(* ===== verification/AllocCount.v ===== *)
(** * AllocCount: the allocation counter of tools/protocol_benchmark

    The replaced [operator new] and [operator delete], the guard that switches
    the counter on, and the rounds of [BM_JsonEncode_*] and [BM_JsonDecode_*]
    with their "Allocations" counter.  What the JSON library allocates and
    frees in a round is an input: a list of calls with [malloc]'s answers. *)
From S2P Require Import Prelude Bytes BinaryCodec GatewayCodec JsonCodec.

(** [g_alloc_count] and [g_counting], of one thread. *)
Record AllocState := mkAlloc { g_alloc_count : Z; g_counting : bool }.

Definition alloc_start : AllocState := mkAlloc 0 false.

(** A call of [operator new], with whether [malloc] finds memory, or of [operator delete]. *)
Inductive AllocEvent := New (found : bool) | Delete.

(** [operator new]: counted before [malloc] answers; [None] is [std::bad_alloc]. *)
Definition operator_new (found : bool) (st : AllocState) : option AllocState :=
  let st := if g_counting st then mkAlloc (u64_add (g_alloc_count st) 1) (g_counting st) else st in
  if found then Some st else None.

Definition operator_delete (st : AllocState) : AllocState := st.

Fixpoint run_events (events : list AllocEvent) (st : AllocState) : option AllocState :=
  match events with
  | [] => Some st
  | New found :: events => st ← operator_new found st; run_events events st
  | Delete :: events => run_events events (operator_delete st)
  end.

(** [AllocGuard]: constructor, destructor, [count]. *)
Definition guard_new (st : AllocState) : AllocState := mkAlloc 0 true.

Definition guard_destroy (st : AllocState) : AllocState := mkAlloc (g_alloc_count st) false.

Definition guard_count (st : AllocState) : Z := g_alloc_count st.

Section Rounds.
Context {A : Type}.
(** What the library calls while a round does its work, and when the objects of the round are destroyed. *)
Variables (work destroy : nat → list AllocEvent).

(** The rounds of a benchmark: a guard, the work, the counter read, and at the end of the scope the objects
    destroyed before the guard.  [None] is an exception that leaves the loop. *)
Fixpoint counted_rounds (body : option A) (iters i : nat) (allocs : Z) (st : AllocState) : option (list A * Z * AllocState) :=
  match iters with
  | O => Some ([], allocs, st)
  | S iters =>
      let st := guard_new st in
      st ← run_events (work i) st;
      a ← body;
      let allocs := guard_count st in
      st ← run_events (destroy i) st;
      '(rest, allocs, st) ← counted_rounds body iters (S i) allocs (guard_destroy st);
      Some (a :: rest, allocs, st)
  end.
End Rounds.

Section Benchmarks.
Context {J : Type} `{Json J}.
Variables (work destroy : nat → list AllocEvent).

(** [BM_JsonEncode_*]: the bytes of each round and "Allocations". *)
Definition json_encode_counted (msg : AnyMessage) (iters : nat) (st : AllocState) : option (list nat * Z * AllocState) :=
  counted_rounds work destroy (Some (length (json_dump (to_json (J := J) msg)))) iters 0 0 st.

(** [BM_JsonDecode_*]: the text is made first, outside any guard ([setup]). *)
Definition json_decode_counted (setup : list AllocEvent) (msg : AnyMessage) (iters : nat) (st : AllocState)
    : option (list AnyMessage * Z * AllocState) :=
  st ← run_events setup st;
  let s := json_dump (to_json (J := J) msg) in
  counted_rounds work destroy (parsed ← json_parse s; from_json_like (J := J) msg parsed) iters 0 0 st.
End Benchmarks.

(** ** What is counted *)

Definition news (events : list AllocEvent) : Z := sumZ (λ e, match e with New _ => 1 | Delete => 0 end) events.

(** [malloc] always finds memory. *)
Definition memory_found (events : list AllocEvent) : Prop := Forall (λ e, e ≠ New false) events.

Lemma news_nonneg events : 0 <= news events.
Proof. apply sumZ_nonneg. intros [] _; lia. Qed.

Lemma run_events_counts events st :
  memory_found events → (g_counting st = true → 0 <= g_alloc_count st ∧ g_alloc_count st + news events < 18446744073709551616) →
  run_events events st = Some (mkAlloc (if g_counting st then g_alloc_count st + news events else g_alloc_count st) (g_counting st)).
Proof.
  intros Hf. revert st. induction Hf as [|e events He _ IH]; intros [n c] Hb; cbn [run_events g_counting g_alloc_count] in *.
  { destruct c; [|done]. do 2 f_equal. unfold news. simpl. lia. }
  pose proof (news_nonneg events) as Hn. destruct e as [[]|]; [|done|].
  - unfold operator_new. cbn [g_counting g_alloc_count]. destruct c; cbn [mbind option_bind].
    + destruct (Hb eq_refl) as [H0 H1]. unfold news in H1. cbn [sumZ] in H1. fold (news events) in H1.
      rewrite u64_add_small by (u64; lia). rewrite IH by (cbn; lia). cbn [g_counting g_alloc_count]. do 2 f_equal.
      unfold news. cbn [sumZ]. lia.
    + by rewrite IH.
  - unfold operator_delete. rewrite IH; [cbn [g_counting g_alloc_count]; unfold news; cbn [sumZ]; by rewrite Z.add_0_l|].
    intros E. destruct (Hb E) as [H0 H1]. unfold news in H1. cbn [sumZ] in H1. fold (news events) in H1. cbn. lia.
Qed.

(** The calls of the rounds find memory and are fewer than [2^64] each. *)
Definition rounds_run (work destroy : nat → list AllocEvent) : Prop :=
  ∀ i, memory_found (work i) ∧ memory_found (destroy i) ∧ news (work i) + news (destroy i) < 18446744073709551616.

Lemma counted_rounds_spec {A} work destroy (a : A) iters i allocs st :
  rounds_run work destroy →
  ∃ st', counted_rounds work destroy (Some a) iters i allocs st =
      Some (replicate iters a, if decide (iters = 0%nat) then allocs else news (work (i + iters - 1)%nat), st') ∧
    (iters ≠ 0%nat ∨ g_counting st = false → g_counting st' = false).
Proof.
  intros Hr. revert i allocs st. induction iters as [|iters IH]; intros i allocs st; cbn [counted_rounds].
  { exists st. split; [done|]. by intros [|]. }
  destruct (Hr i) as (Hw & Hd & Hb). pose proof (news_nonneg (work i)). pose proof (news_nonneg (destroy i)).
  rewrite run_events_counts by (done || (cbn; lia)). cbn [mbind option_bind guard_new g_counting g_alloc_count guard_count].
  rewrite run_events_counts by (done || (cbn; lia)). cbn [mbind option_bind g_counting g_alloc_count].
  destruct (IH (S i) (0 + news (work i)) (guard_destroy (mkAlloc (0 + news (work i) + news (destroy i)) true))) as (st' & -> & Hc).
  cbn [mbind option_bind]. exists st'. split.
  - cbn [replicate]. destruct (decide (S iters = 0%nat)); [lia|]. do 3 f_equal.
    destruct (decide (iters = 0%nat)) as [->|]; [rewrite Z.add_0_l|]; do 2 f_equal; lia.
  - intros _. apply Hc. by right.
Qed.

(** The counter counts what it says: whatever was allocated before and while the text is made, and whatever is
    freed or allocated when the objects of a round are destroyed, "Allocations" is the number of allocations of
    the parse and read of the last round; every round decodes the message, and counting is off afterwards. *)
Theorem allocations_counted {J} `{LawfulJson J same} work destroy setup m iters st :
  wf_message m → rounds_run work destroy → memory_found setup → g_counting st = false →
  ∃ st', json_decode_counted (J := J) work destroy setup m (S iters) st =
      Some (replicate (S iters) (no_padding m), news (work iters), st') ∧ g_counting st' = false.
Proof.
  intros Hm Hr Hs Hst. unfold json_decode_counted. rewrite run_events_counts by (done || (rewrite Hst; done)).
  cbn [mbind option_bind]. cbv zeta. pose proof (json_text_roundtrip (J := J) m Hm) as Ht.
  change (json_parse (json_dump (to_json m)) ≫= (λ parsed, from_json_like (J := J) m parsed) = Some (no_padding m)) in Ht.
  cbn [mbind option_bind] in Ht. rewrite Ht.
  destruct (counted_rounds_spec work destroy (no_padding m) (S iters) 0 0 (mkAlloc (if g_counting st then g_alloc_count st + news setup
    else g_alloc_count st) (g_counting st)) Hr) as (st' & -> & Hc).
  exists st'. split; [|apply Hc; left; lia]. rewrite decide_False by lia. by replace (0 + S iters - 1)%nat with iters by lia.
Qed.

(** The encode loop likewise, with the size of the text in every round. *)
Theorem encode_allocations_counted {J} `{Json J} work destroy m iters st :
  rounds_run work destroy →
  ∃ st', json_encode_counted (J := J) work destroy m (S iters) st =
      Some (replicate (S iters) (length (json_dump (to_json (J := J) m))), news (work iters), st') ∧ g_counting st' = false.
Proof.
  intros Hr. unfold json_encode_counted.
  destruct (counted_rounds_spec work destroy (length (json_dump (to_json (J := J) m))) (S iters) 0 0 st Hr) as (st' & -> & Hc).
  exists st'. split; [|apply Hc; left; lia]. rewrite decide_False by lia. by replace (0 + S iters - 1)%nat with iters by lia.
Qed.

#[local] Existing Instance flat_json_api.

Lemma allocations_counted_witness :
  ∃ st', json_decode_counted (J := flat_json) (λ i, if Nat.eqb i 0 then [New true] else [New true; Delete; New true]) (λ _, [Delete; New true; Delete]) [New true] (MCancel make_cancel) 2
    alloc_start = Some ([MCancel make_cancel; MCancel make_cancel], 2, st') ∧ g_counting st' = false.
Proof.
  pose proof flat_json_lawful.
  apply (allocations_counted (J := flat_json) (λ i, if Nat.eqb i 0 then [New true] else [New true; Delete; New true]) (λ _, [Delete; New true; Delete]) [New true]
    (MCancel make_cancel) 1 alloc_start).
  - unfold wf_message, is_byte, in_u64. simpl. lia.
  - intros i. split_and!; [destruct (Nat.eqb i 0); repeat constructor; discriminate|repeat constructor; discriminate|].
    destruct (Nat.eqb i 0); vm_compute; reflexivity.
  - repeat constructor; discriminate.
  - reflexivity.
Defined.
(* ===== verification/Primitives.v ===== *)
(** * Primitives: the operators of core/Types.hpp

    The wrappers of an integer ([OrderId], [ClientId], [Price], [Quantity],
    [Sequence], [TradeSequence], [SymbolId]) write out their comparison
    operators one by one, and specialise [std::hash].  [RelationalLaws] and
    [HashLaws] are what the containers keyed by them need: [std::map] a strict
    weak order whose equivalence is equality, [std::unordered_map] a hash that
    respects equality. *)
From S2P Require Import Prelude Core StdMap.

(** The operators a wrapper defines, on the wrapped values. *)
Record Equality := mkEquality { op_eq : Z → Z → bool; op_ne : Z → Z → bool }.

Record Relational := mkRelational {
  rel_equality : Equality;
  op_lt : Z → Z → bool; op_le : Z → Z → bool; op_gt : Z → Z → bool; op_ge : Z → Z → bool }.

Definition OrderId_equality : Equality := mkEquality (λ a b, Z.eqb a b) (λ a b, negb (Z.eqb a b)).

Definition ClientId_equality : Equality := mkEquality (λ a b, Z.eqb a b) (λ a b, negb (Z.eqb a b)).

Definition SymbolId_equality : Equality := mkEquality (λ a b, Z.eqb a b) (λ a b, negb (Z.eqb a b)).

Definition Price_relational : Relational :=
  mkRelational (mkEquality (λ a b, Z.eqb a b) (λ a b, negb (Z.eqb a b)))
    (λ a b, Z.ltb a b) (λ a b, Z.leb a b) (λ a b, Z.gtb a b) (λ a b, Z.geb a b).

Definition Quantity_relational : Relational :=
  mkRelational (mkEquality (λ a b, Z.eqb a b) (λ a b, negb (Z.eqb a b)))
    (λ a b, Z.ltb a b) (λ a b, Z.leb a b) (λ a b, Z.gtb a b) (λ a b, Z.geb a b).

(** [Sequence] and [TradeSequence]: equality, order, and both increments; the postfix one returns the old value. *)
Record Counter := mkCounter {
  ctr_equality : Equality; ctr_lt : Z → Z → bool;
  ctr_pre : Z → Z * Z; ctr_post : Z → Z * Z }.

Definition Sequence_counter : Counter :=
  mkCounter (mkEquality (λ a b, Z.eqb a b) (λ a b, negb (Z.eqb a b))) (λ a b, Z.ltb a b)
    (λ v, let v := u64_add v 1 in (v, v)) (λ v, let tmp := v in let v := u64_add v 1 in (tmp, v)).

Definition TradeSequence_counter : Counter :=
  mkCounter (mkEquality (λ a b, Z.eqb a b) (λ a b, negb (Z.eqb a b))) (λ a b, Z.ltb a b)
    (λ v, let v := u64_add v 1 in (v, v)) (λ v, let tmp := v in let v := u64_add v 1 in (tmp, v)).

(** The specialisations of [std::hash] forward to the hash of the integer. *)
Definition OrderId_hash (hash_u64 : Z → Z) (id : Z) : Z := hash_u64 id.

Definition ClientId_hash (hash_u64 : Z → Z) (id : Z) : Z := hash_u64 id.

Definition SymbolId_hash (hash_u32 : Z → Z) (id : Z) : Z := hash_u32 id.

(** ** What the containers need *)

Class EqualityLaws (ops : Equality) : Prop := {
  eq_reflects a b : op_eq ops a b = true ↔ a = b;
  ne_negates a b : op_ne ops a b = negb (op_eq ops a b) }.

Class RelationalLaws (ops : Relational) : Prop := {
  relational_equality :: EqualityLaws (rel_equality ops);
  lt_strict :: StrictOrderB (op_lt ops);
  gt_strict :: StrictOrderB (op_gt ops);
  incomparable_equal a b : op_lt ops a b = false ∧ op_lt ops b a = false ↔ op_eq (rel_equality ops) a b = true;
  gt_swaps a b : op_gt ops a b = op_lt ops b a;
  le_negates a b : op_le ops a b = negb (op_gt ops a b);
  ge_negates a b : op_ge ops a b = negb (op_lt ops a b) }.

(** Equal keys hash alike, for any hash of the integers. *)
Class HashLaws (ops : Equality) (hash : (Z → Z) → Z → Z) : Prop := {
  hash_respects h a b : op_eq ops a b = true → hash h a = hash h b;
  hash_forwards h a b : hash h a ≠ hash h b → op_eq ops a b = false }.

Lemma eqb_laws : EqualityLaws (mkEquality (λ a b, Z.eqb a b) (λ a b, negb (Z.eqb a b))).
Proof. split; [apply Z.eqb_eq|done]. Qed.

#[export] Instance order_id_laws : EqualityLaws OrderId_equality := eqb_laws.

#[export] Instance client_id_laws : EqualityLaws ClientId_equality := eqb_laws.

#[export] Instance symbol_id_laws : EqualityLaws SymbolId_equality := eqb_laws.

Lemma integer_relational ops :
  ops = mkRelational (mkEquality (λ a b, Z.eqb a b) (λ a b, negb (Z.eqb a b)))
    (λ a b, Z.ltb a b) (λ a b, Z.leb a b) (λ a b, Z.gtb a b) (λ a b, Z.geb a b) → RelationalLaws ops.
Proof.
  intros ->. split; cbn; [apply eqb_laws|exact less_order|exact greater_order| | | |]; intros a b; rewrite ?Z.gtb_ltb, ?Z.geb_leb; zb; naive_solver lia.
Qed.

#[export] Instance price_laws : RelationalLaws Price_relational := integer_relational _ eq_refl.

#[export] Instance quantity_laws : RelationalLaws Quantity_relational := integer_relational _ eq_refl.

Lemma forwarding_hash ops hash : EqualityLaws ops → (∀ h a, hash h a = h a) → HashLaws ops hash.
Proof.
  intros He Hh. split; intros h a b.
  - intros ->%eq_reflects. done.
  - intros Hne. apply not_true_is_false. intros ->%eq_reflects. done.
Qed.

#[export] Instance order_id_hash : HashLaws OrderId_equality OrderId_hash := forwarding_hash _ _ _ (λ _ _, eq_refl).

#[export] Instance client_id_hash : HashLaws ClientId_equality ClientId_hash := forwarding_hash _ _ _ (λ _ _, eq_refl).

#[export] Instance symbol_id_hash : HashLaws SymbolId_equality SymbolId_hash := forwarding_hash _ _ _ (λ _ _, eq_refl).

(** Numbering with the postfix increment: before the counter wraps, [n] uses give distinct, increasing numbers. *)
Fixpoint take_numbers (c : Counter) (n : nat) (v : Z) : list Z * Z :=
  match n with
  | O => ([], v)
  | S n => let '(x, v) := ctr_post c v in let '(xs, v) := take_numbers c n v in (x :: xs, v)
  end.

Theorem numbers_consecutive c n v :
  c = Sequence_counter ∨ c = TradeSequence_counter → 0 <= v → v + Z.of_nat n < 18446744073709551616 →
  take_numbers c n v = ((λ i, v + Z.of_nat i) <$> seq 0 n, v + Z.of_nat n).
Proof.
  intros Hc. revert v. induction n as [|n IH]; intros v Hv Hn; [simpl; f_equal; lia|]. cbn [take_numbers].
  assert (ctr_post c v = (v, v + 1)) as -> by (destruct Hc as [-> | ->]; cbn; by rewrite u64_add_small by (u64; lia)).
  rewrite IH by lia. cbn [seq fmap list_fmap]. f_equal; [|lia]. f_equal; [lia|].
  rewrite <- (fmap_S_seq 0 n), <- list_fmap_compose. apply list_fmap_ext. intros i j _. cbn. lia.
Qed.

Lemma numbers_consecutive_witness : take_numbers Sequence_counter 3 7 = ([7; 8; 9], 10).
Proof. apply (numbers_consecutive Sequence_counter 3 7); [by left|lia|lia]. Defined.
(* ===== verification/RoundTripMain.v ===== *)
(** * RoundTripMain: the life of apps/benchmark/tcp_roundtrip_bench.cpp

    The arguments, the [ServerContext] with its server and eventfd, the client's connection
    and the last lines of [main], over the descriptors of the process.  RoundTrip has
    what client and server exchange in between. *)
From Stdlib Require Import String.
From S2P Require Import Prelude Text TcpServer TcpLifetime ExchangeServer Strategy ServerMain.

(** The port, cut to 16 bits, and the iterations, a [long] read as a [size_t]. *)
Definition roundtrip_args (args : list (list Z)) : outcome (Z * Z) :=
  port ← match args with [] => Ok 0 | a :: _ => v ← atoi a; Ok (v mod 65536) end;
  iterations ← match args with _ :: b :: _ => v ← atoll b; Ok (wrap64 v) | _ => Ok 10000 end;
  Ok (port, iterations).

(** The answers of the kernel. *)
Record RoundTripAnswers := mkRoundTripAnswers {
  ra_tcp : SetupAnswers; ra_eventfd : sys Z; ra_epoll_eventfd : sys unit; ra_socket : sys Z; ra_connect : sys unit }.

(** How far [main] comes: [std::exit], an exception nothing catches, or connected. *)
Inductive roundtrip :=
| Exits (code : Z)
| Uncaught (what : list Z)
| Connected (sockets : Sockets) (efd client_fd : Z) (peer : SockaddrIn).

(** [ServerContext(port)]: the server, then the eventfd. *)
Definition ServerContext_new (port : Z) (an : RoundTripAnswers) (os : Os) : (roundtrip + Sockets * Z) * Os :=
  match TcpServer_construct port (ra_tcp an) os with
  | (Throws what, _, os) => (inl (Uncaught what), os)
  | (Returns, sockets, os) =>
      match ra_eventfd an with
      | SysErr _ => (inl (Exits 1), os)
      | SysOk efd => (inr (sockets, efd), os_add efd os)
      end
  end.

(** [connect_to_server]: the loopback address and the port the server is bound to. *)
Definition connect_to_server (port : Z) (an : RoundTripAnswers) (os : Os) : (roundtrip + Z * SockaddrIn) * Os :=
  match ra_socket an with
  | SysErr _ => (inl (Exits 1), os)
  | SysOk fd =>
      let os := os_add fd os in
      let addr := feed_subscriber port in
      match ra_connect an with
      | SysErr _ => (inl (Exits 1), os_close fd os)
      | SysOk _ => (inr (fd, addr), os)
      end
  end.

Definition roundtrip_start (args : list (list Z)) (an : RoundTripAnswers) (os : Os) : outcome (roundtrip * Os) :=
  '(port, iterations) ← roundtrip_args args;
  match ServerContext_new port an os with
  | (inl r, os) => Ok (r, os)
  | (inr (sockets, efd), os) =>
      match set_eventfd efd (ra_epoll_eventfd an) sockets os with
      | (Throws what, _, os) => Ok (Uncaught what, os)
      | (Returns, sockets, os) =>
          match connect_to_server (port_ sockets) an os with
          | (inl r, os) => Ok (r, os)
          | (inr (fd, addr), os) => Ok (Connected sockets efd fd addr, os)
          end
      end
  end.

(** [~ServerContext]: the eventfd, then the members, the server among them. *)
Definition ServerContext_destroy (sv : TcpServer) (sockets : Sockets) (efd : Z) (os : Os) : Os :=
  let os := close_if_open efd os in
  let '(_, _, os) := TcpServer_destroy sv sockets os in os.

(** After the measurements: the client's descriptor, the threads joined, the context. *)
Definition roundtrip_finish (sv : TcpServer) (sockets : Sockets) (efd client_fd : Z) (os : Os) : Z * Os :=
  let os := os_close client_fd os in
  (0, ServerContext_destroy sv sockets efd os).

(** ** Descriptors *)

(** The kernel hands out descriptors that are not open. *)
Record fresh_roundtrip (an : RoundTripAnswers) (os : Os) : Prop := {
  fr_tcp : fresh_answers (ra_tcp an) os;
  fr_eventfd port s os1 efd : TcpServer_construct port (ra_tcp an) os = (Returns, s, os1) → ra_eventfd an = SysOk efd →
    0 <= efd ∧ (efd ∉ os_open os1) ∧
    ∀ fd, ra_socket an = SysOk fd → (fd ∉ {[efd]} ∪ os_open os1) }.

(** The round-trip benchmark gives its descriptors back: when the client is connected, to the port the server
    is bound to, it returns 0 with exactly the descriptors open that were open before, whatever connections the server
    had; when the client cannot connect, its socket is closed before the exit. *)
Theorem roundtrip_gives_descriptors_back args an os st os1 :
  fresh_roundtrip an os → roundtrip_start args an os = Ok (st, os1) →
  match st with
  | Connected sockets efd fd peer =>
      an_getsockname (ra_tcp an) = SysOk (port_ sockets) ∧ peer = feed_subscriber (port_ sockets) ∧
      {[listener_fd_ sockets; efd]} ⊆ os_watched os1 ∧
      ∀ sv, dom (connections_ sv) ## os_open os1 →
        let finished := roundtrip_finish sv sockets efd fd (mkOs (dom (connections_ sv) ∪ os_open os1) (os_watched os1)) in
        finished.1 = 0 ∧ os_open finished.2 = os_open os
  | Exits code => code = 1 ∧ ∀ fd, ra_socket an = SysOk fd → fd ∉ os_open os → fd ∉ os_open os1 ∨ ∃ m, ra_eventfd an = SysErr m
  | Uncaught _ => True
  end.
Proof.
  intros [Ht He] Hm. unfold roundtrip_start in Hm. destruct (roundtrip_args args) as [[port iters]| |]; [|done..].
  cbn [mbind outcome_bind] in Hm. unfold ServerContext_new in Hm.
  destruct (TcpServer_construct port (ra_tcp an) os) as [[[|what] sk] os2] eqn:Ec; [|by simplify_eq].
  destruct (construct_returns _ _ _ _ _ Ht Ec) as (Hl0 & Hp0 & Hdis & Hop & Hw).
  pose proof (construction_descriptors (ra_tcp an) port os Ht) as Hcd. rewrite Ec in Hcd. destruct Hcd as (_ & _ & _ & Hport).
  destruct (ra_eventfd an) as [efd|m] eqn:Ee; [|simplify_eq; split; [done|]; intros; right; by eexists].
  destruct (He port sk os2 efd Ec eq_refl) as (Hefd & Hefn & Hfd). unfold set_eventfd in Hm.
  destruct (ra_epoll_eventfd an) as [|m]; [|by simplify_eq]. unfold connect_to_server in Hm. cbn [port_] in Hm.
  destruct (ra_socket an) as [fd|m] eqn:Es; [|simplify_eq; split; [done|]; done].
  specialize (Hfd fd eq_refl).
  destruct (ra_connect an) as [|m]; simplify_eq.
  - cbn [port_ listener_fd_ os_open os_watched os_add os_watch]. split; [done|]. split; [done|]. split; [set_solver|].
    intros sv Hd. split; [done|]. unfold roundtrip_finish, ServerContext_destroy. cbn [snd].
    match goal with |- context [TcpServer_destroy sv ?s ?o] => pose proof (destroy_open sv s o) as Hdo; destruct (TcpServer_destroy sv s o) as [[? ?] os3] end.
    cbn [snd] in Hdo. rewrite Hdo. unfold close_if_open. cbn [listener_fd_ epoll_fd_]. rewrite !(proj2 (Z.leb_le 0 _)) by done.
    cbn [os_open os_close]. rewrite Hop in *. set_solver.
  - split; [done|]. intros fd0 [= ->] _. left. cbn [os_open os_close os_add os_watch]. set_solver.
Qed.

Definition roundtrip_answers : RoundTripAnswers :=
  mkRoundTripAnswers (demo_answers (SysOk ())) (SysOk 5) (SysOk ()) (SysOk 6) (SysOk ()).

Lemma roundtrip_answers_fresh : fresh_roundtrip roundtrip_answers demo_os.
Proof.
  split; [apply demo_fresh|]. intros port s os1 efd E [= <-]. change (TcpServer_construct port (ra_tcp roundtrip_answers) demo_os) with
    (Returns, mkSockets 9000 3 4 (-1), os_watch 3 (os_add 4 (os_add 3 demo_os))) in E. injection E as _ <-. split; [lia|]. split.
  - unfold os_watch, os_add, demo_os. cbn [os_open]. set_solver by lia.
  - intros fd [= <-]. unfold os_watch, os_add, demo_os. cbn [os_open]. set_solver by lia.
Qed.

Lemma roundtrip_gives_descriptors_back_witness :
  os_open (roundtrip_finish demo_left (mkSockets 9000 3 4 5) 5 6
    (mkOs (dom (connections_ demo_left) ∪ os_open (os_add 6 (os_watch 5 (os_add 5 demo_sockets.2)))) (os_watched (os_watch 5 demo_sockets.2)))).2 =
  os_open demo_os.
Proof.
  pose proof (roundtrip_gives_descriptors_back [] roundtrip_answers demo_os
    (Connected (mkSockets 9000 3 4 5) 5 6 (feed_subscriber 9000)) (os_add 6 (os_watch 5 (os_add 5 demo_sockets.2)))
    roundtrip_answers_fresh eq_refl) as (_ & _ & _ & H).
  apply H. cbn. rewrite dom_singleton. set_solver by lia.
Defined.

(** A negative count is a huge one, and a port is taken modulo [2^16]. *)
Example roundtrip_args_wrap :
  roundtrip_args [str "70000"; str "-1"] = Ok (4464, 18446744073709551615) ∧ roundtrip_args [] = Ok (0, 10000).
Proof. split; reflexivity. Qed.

______

PROBLEM DETAILS — Scan the material for the word "None". Return every line where it is found.

TASK OUTPUT —
(** [operator new]: counted before [malloc] answers; [None] is [std::bad_alloc]. *)
  if found then Some st else None.
    destroyed before the guard.  [None] is an exception that leaves the loop. *)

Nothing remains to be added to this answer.